Lemma second_pass_step_enabled u w r c :
  enabled (heap w c) = true ->
  exists w',
    second_pass_step u (w, r) c = (w', r - u * priority (heap w c)) /\
    same_settings w w' /\
    (forall x, x <> c -> heap w' x = heap w x) /\
    mhashes_pending (heap w' c)
      = mhashes_pending (heap w c) + u * priority (heap w c) /\
    mhashes_deferred (heap w' c) = mhashes_deferred (heap w c).
Proof.
  intros H. unfold second_pass_step. rewrite H.
  eexists; split; [reflexivity|]. split; [|split; [|split]].
  - apply same_settings_modify; intros o; repeat split.
  - intros x Hx. now rewrite heap_modify_ne by assumption.
  - now rewrite heap_modify_eq.
  - now rewrite heap_modify_eq.
Qed.

Lemma second_pass_totals u l : forall w r,
  same_settings w (second_pass u l (w, r)).1 /\
  (second_pass u l (w, r)).2 = r - u * sum_enabled w priority l.
Proof.
  induction l as [|c l IH]; intros w r.
  - simpl. split; [apply same_settings_refl|ring].
  - rewrite second_pass_cons.
    destruct (enabled (heap w c)) eqn:E.
    + destruct (second_pass_step_enabled u w r c E) as (w' & -> & Hs & _).
      destruct (IH w' (r - u * priority (heap w c))) as (Hs' & ->).
      split; [eapply same_settings_trans; eassumption|].
      rewrite (sum_enabled_same_settings w w') by
        (try assumption; intros x; destruct (Hs x) as (_ & ? & _); congruence).
      simpl; rewrite E. ring.
    + rewrite second_pass_step_disabled by assumption.
      destruct (IH w r) as (Hs' & ->). split; [assumption|].
      simpl; rewrite E. ring.
Qed.

Lemma second_pass_deferred u l : forall w r c,
  mhashes_deferred (heap (second_pass u l (w, r)).1 c)
    = mhashes_deferred (heap w c).
Proof.
  induction l as [|a l IH]; intros w r c; [reflexivity|].
  rewrite second_pass_cons.
  destruct (enabled (heap w a)) eqn:E.
  - destruct (second_pass_step_enabled u w r a E)
      as (w' & -> & _ & Ho & _ & Hd).
    rewrite IH. destruct (decide (c = a)) as [->|Hne]; [exact Hd|].
    now rewrite Ho.
  - rewrite second_pass_step_disabled by assumption. apply IH.
Qed.

Lemma second_pass_untouched u l : forall w r c,
  c ∉ l \/ enabled (heap w c) = false ->
  heap (second_pass u l (w, r)).1 c = heap w c.
Proof.
  induction l as [|a l IH]; intros w r c H; [reflexivity|].
  rewrite second_pass_cons.
  destruct (enabled (heap w a)) eqn:E.
  - destruct (second_pass_step_enabled u w r a E) as (w' & -> & Hs & Ho & _).
    assert (c <> a) as Hne.
    { destruct H as [H|H]; [|congruence].
      intros ->. apply H. left. }
    rewrite IH.
    + now apply Ho.
    + destruct H as [H|H].
      * left. intros Hin. apply H. now right.
      * right. destruct (Hs c) as (-> & _). exact H.
  - rewrite second_pass_step_disabled by assumption.
    apply IH. destruct H as [H|H]; [left|now right].
    intros Hin. apply H. now right.
Qed.

Lemma second_pass_child u l : forall w r c,
  NoDup l -> c ∈ l -> enabled (heap w c) = true ->
  mhashes_pending (heap (second_pass u l (w, r)).1 c)
    = mhashes_pending (heap w c) + u * priority (heap w c).
Proof.
  induction l as [|a l IH]; intros w r c Hnd Hin Hen.
  - inversion Hin.
  - rewrite second_pass_cons.
    apply NoDup_cons in Hnd as [Hna Hnd].
    destruct (decide (c = a)) as [->|Hne].
    + destruct (second_pass_step_enabled u w r a Hen)
        as (w' & -> & _ & _ & Hp & _).
      rewrite second_pass_untouched by now left.
      exact Hp.
    + apply elem_of_cons in Hin as [?|Hin]; [contradiction|].
      destruct (enabled (heap w a)) eqn:E.
      * destruct (second_pass_step_enabled u w r a E)
          as (w' & -> & Hs & Ho & _).
        rewrite (IH w' (r - u * priority (heap w a)) c Hnd Hin).
        -- now rewrite (Ho c Hne).
        -- destruct (Hs c) as (-> & _). exact Hen.
      * rewrite second_pass_step_disabled by assumption.
        now apply IH.
Qed.

(** One tick, spelled out on the world the tick starts from. *)
Lemma distribute_tick_unfold time_time w self :
  let now := time_time (clock_reads w) in
  let ts := now - last_time (heap w self) in
  let w0 := modify (mkWorld (heap w) (S (clock_reads w))) self
                   (set_last_time now) in
  let fp := first_pass ts (children (heap w self))
                       (w0, minted_pool w self, 0) in
  let t := distribute_tick time_time w self in
  same_settings w w0 /\
  (forall x, mhashes_pending (heap w0 x) = mhashes_pending (heap w x) /\
             mhashes_deferred (heap w0 x) = mhashes_deferred (heap w x)) /\
  tick_timestep t = ts /\
  tick_pool t = minted_pool w self /\
  tick_after_first t = fp.1.1 /\
  tick_remainder t = fp.1.2 /\
  tick_total_priority t = fp.2 /\
  (tick_world t, tick_left t)
    = (if Qcltb 0 fp.1.2 && Qcltb 0 fp.2
       then second_pass (fp.1.2 / fp.2) (children (heap w self)) (fp.1.1, fp.1.2)
       else (fp.1.1, fp.1.2)).
Proof.
  intros now ts w0 fp t.
  assert (same_settings w w0) as Hs0.
  { apply (same_settings_modify (mkWorld (heap w) (S (clock_reads w)))).
    intros o; repeat split. }
  assert (children (heap w0 self) = children (heap w self)) as Hc0
    by (destruct (Hs0 self) as (_ & _ & _ & ? & _); assumption).
  assert (minted_pool w0 self = minted_pool w self) as Hp0.
  { unfold minted_pool. destruct (Hs0 self) as (_ & _ & _ & _ & ->).
    reflexivity. }
  split; [exact Hs0|]. split.
  { intros x. unfold w0. destruct (Nat.eq_dec x self) as [->|Hne].
    - rewrite heap_modify_eq. split; reflexivity.
    - rewrite heap_modify_ne by assumption. split; reflexivity. }
  subst t. unfold distribute_tick, read_clock.
  cbv zeta. fold now. cbn [heap]. fold ts. fold w0.
  rewrite Hc0, Hp0. fold fp.
  destruct fp as [[w1 r1] tp1] eqn:Efp. cbn [fst snd].
  assert (children (heap w1 self) = children (heap w self)) as Hc1.
  { pose proof (first_pass_totals ts (children (heap w self)) w0
                                  (minted_pool w self) 0) as (Hs1 & _).
    fold fp in Hs1. rewrite Efp in Hs1. cbn [fst] in Hs1.
    destruct (Hs1 self) as (_ & _ & _ & -> & _). exact Hc0. }
  destruct (Qcltb 0 r1 && Qcltb 0 tp1).
  - rewrite Hc1.
    destruct (second_pass (r1 / tp1) (children (heap w self)) (w1, r1))
      as [w2 lo]. cbn. repeat split.
  - cbn. repeat split.
Qed.

(** *** The minted pool *)

(** C1, as stated, fails: with 2 seconds elapsed the tick still starts from
    a pool of [unit_rate * 16], not [2 * unit_rate * 16]. *)
Lemma C1_pool_not_scaled_by_elapsed :
  let t := distribute_tick (clock_at 2) two_leaves 0%nat in
  tick_timestep t = 2 /\
  tick_pool t
    <> tick_timestep t * unit_rate
       * distribution_granularity (heap two_leaves 0%nat).
Proof.
  split.
  - apply Qceqb_eq. vm_compute. reflexivity.
  - apply Qceqb_neq. vm_compute. reflexivity.
Qed.
(** * Checker: the statement-matching automaton of tools/checker/match/file.py

    A shallow embedding of [findMatchingLine], [ExecutionState] and its
    handlers, [MatchTestCase] and [MatchFiles], together with the properties
    of the automaton: cursor bounds and monotonicity, the InOrder, NextLine,
    DAG, NOT, Eval and end-of-file handlers, and the reporting loop.

    Python integers are [Z]; a list subscript follows Python (negative
    indices count from the end, anything else out of range raises
    IndexError); exceptions are an explicit [Raise] outcome and the object
    [self] is threaded through every method, so the state in which an
    exception leaves the object can be observed. *)

From Stdlib Require Import ZArith String.
From stdpp Require Import base list strings gmap pretty sorting.

Open Scope Z_scope.

(** ** Data model *)

(** Modelled from the spec: [TestStatement] of file_format/checker/struct.py
    (absent from the sources): a variant tag, an opaque pattern or
    expression, and the source location of the directive. *)
Module TestStatement.
Inductive Variant := InOrder | NextLine | DAG | Not | Eval.

Record t := mk {
  variant : Variant;
  payload : string;
  sourceLocation : string * Z
}.
End TestStatement.

#[global] Instance Variant_eq_dec : EqDecision TestStatement.Variant.
Proof. solve_decision. Defined.

Abbreviation Statement := TestStatement.t.

(** Modelled from the spec: [C1visualizerPass] of
    file_format/c1visualizer/struct.py (absent from the sources): a named
    sequence of lines with the line number the pass starts at. *)
Module C1visualizerPass.
Record t := mk {
  name : string;
  body : list string;
  startLineNo : Z
}.
End C1visualizerPass.

(** The value held by a [variables] slot: an [ImmutableDict] of captured
    values, or Python's [None] (what [MatchLines] returns on no match and
    what [handleEOF] passes to [moveCursor]). *)
Inductive Variables :=
  | PyNone
  | ImmutableDict (d : gmap string string).

Module MatchScope.
Record t := mk { start : Z; end_ : Z }.
End MatchScope.

Module MatchInfo.
Record t := mk { scope : MatchScope.t; variables : Variables }.
End MatchInfo.

Inductive Exception :=
  | MatchFailedException (statement : Statement) (lineNo : Z) (variables : Variables)
  | IndexError
  | AssertionError
  | ValueError
  | EvaluateLineError
  | LoggerFailure
  | IOError.

Inductive Result (A : Type) :=
  | Return (a : A)
  | Raise (e : Exception).
Arguments Return {A} a.
Arguments Raise {A} e.

Record ExecutionState := {
  cursor : Z;
  c1Pass : C1visualizerPass.t;
  c1Length : Z;
  variables : Variables;
  dagQueue : list Statement;
  notQueue : list Statement
}.

Definition set_cursor (v : Z) (self : ExecutionState) : ExecutionState :=
  {| cursor := v; c1Pass := c1Pass self; c1Length := c1Length self;
     variables := variables self; dagQueue := dagQueue self;
     notQueue := notQueue self |}.

Definition set_variables (v : Variables) (self : ExecutionState) : ExecutionState :=
  {| cursor := cursor self; c1Pass := c1Pass self; c1Length := c1Length self;
     variables := v; dagQueue := dagQueue self; notQueue := notQueue self |}.

Definition set_dagQueue (q : list Statement) (self : ExecutionState) : ExecutionState :=
  {| cursor := cursor self; c1Pass := c1Pass self; c1Length := c1Length self;
     variables := variables self; dagQueue := q; notQueue := notQueue self |}.
(** * The path codec of the usage-event editor

    A shallow embedding of [flatten_dict], [set_nested_value] and
    [get_nested_value] from [agentic_billing_usage_script.py], and the
    properties of the flat view and of path-addressed reads and writes.

    Python values are a tagged tree, dictionaries are insertion-ordered
    association lists, in-place mutation is modelled by returning the object
    as it is after the call, and exceptions are an explicit outcome.
    Text is a [string] whose characters are the code points below 256. *)

From Stdlib Require Import String Ascii List Bool Arith NArith ZArith Lia.
From Stdlib Require Import DecimalString DecimalN.
From Stdlib Require Import SpecFloat.
From Stdlib Require Import Permutation.
Import ListNotations.

#[local] Open Scope string_scope.
#[local] Open Scope list_scope.

(** ** Text *)

Module Text.

(** [c in s] for a one-character [c]. *)
Fixpoint has_char (c : ascii) (s : string) : bool :=
  match s with
  | EmptyString => false
  | String a s' => Ascii.eqb a c || has_char c s'
  end.

(** [s.replace(c, '')] for a one-character [c]. *)
Fixpoint remove_char (c : ascii) (s : string) : string :=
  match s with
  | EmptyString => EmptyString
  | String a s' =>
      if Ascii.eqb a c then remove_char c s' else String a (remove_char c s')
  end.

(** [s.split(c)] for a one-character separator: the pieces between the
    occurrences of [c], empty pieces included, never the empty list. *)
Fixpoint split (c : ascii) (s : string) : list string :=
  match s with
  | EmptyString => [EmptyString]
  | String a s' =>
      if Ascii.eqb a c then EmptyString :: split c s'
      else match split c s' with
           | [] => [String a EmptyString]
           | piece :: pieces => String a piece :: pieces
           end
  end.

(** Truth value of a string: non-empty. *)
Definition truthy (s : string) : bool :=
  match s with EmptyString => false | String _ _ => true end.

(** The characters [str.isdigit] accepts among the code points below 256:
    the ten decimal digits and the superscripts one, two and three. *)
Definition decimal_char (c : ascii) : bool :=
  let n := nat_of_ascii c in ((48 <=? n) && (n <=? 57))%nat.

Definition digit_char (c : ascii) : bool :=
  let n := nat_of_ascii c in
  decimal_char c || (n =? 178)%nat || (n =? 179)%nat || (n =? 185)%nat.

Fixpoint all_chars (p : ascii -> bool) (s : string) : bool :=
  match s with
  | EmptyString => true
  | String a s' => p a && all_chars p s'
  end.

(** [s.isdigit()]: at least one character, all of them digits. *)
Definition isdigit (s : string) : bool := truthy s && all_chars digit_char s.

(** [int(s)] for a string that passed [isdigit]: the decimal value, and
    [None] (a ValueError) when a superscript digit occurs.  The limit the
    runtime may put on the number of digits is not modelled. *)
Definition int_of_digits (s : string) : option N :=
  option_map N.of_uint (NilEmpty.uint_of_string s).

(** [str(n)] for a non-negative integer. *)
Definition str_of_N (n : N) : string := NilZero.string_of_uint (N.to_uint n).
Lemma alloc_ok_nonnull s bl live nq r s' : alloc_ok s bl live nq r s' -> 0 < r - HSZ c.
Proof.
  pose proof CFG as CFG0.
  destruct CFG0 as (_ & C1 & C2 & C3 & C4 & C5 & C6 & C7 & C8).
  intros (bl1 & bl' & _ & _ & (_ & _ & _ & _ & W5 & _) & _).
  destruct (W5 (r - HSZ c) nq) as (_ & _ & K & _); [right; auto | lia].
Qed.

Lemma alloc_ok_length s bl nq r s' bl1 bl' :
  stage s s' bl bl1 nq -> took bl1 nq r bl' -> (length bl' <= S (length bl))%nat.
Proof.
  intros ST (b1 & X & b2 & E & TK).
  assert (L1 : (length bl1 <= S (length bl))%nat).
  { destruct ST as [(E1 & _) | (_ & _ & _ & P & FD)]; [subst; lia|].
    apply (freed_length _ _ _ _ _ FD). }
  assert (L2 : (length bl' <= length bl1)%nat).
  { subst bl1. destruct TK as [(_ & _ & E') | (_ & _ & E')]; subst bl';
      rewrite !length_app; cbn [length]; lia. }
  lia.
Qed.

Lemma started_id s bl live : WF s bl live -> started s = s.
Proof.
  intros W. pose proof (WF_freep_pos s bl live W) as FP. unfold started.
  assert (E0 : (freep s =? 0) = false) by (apply Z.eqb_neq; lia).
  now rewrite E0.
Qed.

Lemma carve_quantas_pos nq : 0 < carve_quantas nq.
Proof.
  pose proof CFG as CFG0. destruct CFG0 as (_ & C1 & _).
  unfold carve_quantas. destruct (Z.ltb_spec nq (MIN_POOL_ALLOC_QUANTAS c)); lia.
Qed.
(** On a clock that stands still at the start, the properties read Sunday,
    12:00. *)
Example sample_reads_noon_at_start :
  run (isoweekday (sample_shape 0)) (frozen 0) = Ret 7%Z /\
  run (hour (sample_shape 0)) (frozen 0) = Ret 12%Z /\
  run (minute (sample_shape 0)) (frozen 0) = Ret 0%Z.
Proof.
  assert (Hus : Py.round ((0 - 0) * 1000000) = 0%Z).
  { replace ((0 - 0) * 1000000) with (IZR 0) by lra. apply round_IZR. }
  unfold run, isoweekday, hour, minute, _current_dt, bind, perf_counter, lift,
    ret, frozen, Datetime.timedelta_seconds.
  simpl start_time. rewrite Hus.
  repeat split; vm_compute; reflexivity.
Qed.

Lemma sample_configured (t0 : R) : configured (sample_shape t0).
Proof.
  unfold configured, Datetime.valid. simpl.
  repeat split; vm_compute; congruence.
Qed.

Lemma sample_RunDuration (t0 : R) : RunDuration (sample_shape t0) = 216000.
Proof.
  unfold RunDuration, Datetime.total_seconds. simpl.
  replace (Datetime.to_us (Datetime.timedelta_days_hours 2 12))
    with 216000000000%Z by (vm_compute; reflexivity).
  lra.
Qed.

Lemma sample_hour_after (t0 : R) (us : Z) :
  hour_after (sample_shape t0) us = (((43200000000 + us) / 3600000000) mod 24)%Z.
Proof. rewrite hour_after_time_of_day. reflexivity. Qed.

(** One evaluation of the sample instance inside its run, once the
    microseconds kept by the [timedelta] are known. *)
Lemma sample_evaluate (t0 e : R) (us : Z) :
  0 <= e <= 216000 -> elapsed_us e = us ->
  let d := IZR us / 1000000 / 86400 in
  let h := (((43200000000 + us) / 3600000000) mod 24)%Z in
  virtual_hour (sample_shape t0) e = Ret h /\
  virtual_days (sample_shape t0) e = Ret d /\
  evaluate (sample_shape t0) e =
    Ret (Target (Z.max 0 (Py.round (desired_users_of d d d (extra_users_of h))))
                100).
Proof.
  intros He Hus d h.
  assert (Hrun : 0 <= e <= RunDuration (sample_shape t0))
    by (rewrite sample_RunDuration; exact He).
  pose proof (evaluate_in_run _ e (sample_configured t0) Hrun) as H.
  cbv zeta in H.
  rewrite to_microsecond_elapsed_us, Hus, sample_hour_after in H.
  exact H.
Qed.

#### [Prompt]
The answer must be a single number: how many lines in the records above contain the word "isdigit".

#### [Answer to the problem]
4